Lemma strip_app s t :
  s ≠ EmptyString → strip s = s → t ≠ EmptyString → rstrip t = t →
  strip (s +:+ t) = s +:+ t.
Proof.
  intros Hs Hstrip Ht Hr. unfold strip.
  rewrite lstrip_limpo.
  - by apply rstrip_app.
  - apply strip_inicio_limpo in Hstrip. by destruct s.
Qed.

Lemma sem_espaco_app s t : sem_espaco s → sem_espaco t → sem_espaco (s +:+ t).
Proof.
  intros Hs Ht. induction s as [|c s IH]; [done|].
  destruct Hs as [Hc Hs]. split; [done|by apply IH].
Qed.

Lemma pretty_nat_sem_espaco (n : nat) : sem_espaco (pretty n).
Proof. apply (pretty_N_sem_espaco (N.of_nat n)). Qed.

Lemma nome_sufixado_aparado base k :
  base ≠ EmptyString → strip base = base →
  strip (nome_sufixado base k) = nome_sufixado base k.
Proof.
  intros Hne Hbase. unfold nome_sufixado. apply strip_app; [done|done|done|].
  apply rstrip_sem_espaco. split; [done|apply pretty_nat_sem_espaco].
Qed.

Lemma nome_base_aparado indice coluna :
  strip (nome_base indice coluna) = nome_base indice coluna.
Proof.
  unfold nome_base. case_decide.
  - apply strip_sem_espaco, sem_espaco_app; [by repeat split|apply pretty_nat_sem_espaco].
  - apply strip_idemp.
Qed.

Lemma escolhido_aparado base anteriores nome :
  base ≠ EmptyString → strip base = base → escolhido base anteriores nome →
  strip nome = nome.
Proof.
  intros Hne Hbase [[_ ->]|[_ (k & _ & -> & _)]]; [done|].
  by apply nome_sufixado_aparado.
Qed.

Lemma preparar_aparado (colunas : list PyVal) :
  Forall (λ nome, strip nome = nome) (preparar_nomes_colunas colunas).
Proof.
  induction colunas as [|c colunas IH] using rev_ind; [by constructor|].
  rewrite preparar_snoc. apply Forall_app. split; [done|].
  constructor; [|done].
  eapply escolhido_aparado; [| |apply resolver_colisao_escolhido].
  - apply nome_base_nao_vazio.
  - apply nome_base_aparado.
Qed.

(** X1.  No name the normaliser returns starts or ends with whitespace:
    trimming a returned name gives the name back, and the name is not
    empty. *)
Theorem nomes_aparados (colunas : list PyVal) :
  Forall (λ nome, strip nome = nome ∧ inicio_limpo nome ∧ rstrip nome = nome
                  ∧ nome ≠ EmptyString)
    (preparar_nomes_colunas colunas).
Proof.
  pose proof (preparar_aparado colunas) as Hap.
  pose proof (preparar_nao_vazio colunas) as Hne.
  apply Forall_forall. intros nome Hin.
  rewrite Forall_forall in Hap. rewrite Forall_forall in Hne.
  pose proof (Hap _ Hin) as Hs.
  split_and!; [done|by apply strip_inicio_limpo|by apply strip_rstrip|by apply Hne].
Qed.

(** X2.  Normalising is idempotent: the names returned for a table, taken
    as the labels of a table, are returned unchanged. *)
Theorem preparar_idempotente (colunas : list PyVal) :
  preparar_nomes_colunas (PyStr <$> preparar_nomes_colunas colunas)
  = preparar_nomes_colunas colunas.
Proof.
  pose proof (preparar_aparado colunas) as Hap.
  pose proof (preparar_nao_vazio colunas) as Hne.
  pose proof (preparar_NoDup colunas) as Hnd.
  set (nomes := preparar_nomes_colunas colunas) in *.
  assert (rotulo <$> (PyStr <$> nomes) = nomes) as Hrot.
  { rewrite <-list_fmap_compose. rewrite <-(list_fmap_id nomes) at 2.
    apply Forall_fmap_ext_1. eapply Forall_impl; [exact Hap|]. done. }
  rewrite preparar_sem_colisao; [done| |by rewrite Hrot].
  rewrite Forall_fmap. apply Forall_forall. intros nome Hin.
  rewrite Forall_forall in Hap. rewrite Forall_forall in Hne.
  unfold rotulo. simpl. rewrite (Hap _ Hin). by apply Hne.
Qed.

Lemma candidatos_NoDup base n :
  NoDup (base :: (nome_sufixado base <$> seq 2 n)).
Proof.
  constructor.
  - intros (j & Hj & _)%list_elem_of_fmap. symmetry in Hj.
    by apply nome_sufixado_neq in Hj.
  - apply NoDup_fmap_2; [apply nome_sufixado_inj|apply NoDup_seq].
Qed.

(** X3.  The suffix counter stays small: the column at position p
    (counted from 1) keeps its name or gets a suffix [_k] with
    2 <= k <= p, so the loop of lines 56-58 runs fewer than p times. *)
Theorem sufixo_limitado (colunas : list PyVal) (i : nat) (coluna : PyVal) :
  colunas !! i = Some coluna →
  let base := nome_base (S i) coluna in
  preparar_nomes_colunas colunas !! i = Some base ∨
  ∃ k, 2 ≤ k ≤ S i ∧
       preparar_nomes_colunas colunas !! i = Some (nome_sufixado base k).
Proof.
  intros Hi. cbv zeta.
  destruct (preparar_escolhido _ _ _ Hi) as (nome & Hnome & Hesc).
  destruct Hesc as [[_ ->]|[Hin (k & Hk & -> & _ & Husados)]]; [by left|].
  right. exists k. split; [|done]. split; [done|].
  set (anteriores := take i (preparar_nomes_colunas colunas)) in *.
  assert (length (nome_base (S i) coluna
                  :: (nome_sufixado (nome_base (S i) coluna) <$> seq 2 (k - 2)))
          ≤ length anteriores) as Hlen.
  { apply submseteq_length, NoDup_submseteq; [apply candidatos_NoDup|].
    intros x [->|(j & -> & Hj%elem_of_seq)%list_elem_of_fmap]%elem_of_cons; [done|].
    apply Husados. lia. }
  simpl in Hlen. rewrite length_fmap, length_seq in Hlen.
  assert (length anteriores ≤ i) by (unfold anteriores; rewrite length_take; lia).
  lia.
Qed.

··········

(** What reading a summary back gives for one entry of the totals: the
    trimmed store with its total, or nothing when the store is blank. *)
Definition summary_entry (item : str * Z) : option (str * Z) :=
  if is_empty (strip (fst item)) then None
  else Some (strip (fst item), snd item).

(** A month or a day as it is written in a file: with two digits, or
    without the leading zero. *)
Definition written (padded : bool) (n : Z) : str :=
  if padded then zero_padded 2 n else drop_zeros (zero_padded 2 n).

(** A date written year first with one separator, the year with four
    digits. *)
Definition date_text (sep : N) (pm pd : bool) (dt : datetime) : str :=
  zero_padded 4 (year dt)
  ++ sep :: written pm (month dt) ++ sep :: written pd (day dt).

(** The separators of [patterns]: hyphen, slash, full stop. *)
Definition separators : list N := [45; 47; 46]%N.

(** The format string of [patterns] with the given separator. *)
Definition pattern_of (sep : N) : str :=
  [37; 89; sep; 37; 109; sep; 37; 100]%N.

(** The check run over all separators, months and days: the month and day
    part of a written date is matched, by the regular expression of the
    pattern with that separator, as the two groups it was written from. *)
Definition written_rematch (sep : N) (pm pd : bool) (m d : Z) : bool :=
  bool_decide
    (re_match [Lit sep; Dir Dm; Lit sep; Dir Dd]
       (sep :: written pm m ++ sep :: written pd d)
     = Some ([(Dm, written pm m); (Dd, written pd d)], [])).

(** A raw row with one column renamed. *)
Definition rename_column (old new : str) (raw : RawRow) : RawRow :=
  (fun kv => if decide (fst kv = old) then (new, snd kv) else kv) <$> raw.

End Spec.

··········

» Exercise
Scan the listing above for the word "digits" and copy every line that holds it.

» Exercise answer
(** A month or a day as it is written in a file: with two digits, or
    digits. *)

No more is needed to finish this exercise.